╔══
(** Where the tables and the static objects are. *)
Lemma ex_regions ls x :
  (acpi_bytes ex_hhdm ex_image x → ex_hhdm + 0x100 ≤ x < ex_hhdm + 0x400) ∧
  (static_bytes (ex_symbols ls) x → ex_hhdm + 0x600 ≤ x < ex_hhdm + 0x800 ∨ ex_hhdm + 0x82000 ≤ x < ex_hhdm + 0x83000).
Proof.
  assert (He : im_entries ex_image = [0x300]) by (vm_compute; reflexivity).
  assert (L1 : length ex_rsdp = 36%nat) by (vm_compute; reflexivity). assert (L2 : length ex_xsdt = 44%nat) by (vm_compute; reflexivity).
  assert (L3 : length ex_madt = 90%nat) by (vm_compute; reflexivity).
  assert (A2 : im_root_addr ex_hhdm ex_image = ex_hhdm + 0x200) by (vm_compute; reflexivity).
  assert (A3 : acpi_phys_to_virt ex_hhdm 0x300 = ex_hhdm + 0x300) by (vm_compute; reflexivity).
  unfold acpi_bytes, static_bytes. rewrite A2, He. unfold in_range.
  cbn [ex_image im_rsdp_addr im_rsdp im_root im_table ex_symbols y_gdt y_tss y_idt y_kernel_syscall_rsp].
  unfold sizeof_gdt, sizeof_tss, sizeof_idt. split; [|lia].
  intros [Hx|[Hx|(p & ->%list_elem_of_singleton & Hx)]]; rewrite ?A3, ?L1, ?L2, ?L3 in Hx; lia.
Qed.

Lemma ex_root : filled ex_physical (ex_hhdm + 0x81000) PAGE_SIZE 0.
Proof.
  intros x Hx. unfold ex_physical, in_range, PAGE_SIZE in *. destruct (ex_tables_mem !! x) as [b|] eqn:Hb.
  - apply ex_tables_low in Hb. unfold ex_hhdm in *. lia.
  - rewrite lookup_union_r by done. unfold zeros. rewrite zeros_from_lookup, decide_True; [done|]. unfold ex_hhdm, in_range in *. lia.
Qed.

Lemma ex_bootloader ls : ∃ T, bootloader_ok (ex_symbols ls) ex_answers ex_image ex_hhdm ex_boot_map ex_physical 0x81000 T ∧
  ∀ v, walk ex_physical ex_hhdm 0x81000 (indices v) = None ∧ open_tables ex_hhdm ex_physical T v.
Proof.
  destruct (empty_tables ex_hhdm 0x81000 ex_physical ex_root) as (T & Hlook & Htab & Hwalk & Hentry);
    [lia | done | unfold ex_hhdm; lia | unfold ex_hhdm, PAGE_SIZE; lia |].
  assert (Hkept : ∀ x, ex_hhdm ≤ x < ex_hhdm + 0x1000 ∨ ex_hhdm + 0x82000 ≤ x → kept ex_hhdm ex_boot_map T x).
  { intros x Hx. split.
    - intros (p & t & [-> <-]%Hlook & Ht). unfold frame_bytes, in_range, PAGE_SIZE in Ht. lia.
    - intros f Hf%ex_usable Ht. unfold frame_bytes, in_range, PAGE_SIZE in Ht. lia. }
  assert (Hopen : ∀ v, open_tables ex_hhdm ex_physical T v).
  { intros v q i r t e Hidx Hr [-> <-]%Hlook He Hpr. rewrite indices_eq in Hidx. injection Hidx as <- _.
    rewrite Hentry in He by (apply Z.mod_pos_bound; lia). by injection He as <-. }
  exists T. change (Z.land 0x81000 PTE_ADDR_MASK) with 0x81000. split; [|intros v; split; [apply Hwalk | apply Hopen]]. constructor.
  - done.
  - done.
  - done.
  - exact ex_boot_map_ok.
  - vm_compute. discriminate.
  - constructor; [exact Htab | | intros v _; apply Hwalk |].
    + intros p t [-> <-]%Hlook Hin. apply ex_usable in Hin. change (0x81000 / PAGE_SIZE) with 129 in Hin. lia.
    + intros v _. apply Hopen.
  - intros v es _ Hes. change (Z.land 0x81000 PTE_ADDR_MASK) with 0x81000 in Hes. by rewrite Hwalk in Hes.
  - apply ex_acpi_ok.
  - apply ex_acpi_ok.
  - vm_compute. discriminate.
  - intros x Hx%(ex_regions ls). split; [apply Hkept; left; lia|]. intros Hs%(ex_regions ls). unfold ex_hhdm in *. lia.
  - intros x Hx%(ex_regions ls). apply Hkept. lia.
  - apply Nat.leb_le. vm_compute. reflexivity.
Qed.

(** The literals [ls], one after the other behind the screen. *)
Definition ex_console_check (ls : list (list Z)) : bool :=
  let m := t_mem (l_tty (ex_console ls)) in
  forallb (λ x, bool_decide (is_Some (m !! x))) (seqZ 0x1000 256) &&
  forallb (λ l, (0x10000 <=? ex_rodata ls l) && (ex_rodata ls l <? 0x20000) && cstr_check m (ex_rodata ls l) l) ls.

Lemma ex_screen i : boot_screen ex_answers = Some i → i = ex_mode.
Proof. assert (Hs : boot_screen ex_answers = Some ex_mode) by (vm_compute; reflexivity). rewrite Hs. by intros [= ->]. Qed.

Lemma ex_console_literals ls :
  ex_console_check ls = true → literals ls (ex_rodata ls) (t_mem (l_tty (ex_console ls))) (screen_bytes ex_answers).
Proof.
  intros [_ Hall]%andb_true_iff l Hl. rewrite forallb_forall in Hall. rewrite list_elem_of_In in Hl. specialize (Hall l Hl).
  apply andb_true_iff in Hall as [[H1%Z.leb_le H2%Z.ltb_lt]%andb_true_iff H3]. split; [lia|]. split; [by apply cstr_check_sound|].
  intros x Hx (i & ->%ex_screen & Hb). change (height ex_mode * pitch ex_mode) with 256 in Hb. change (address ex_mode) with 0x1000 in Hb.
  unfold in_range in *. lia.
Qed.

Lemma ex_console_ok ls :
  ex_console_check ls = true → boot_literals ⊆ ls → console_ok (ex_symbols ls) ex_answers (ex_console ls).
Proof.
  intros Hc Hsub. constructor; [done | by vm_compute | | intros l Hl; by apply ex_console_literals, Hsub].
  apply andb_true_iff in Hc as [Hall _]. intros i ->%ex_screen. split; [exact ex_mode_ok|]. intros x Hx.
  rewrite forallb_forall in Hall. refine (bool_decide_eq_true_1 _ (Hall x _)). apply list_elem_of_In, elem_of_seqZ.
  change (height ex_mode * pitch ex_mode) with 256 in Hx. change (address ex_mode) with 0x1000 in Hx. unfold in_range in Hx. lia.
Qed.

Lemma ex_bootstrap ls : bootstrap_ok (ex_symbols ls) ex_heap_view ex_boot_regs 0x1000 0x2000.
Proof.
  assert (Hm : ∀ a n, mapped (zeros HEAP_VBASE HEAP_SIZE) a n ∨ mapped (zeros 0x1000 0x1000) a n → mapped ex_heap_view a n).
  { intros a n Ha x Hx. apply lookup_union_is_Some. destruct Ha as [Ha|Ha]; [left | right]; by apply Ha. }
  constructor.
  - apply Hm. left. apply zeros_mapped.
  - split; [lia|]. split; [unfold HEAP_VBASE; lia|]. apply Hm. right. apply zeros_mapped.
  - cbn. lia.
  - change (Forall word64 [0; 0; 0; 0; 0; 0; 0]). words64.
  - cbn. unfold in_range, HEAP_VBASE, HEAP_SIZE. lia.
  - cbn. unfold word64. lia.
Qed.

Lemma kmain_correct_witness :
  ∃ k, kmain_start (TR := ref_trap) 3 2 (ex_symbols boot_literals) ex_answers ex_physical ex_heap_view 0x81000 ex_boot_regs ex_seg
      (mk_ref_apic ∅ [] [] false 0 : ref_apic LAPIC_VADDR) (mk_ref_ioapic 0 ∅ : ref_ioapic IOAPIC_VADDR) (∅ : gmap Z Z) (ex_console boot_literals) = Ok k ∧
    current (sc (k_machine k)) = 0xffffffff80050000 ∧ next_thread_id (sc (k_machine k)) = 5.
Proof.
  destruct (ex_bootloader boot_literals) as (T & HT & _).
  destruct (kmain_correct (TR := ref_trap) 3 2 (ex_symbols boot_literals) ex_answers ex_image ex_hhdm ex_boot_map ex_physical ex_heap_view 0x81000 T ex_boot_regs
    0x1000 0x2000 ex_seg (mk_ref_apic ∅ [] [] false 0 : ref_apic LAPIC_VADDR) (mk_ref_ioapic 0 ∅ : ref_ioapic IOAPIC_VADDR) (∅ : gmap Z Z) (ex_console boot_literals))
    as (k & T' & st0 & hz & Hk & [_ _ _ _ Hc _ _] & _).
  - cbn. lia.
  - cbn. lia.
  - exact HT.
  - apply ex_statics.
  - apply ex_console_ok; [by vm_compute | done].
  - apply ex_bootstrap.
  - cbn. unfold KEYBOARD_IRQ. lia.
  - exists k. split; [exact Hk | exact Hc].
Defined.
╚══
● PROBLEM STATEMENT
Only the lines containing the word "constructor" should be returned from the data above.

● TASK SOLUTION
  exists T. change (Z.land 0x81000 PTE_ADDR_MASK) with 0x81000. split; [|intros v; split; [apply Hwalk | apply Hopen]]. constructor.
  - constructor; [exact Htab | | intros v _; apply Hwalk |].
  intros Hc Hsub. constructor; [done | by vm_compute | | intros l Hl; by apply ex_console_literals, Hsub].
  constructor.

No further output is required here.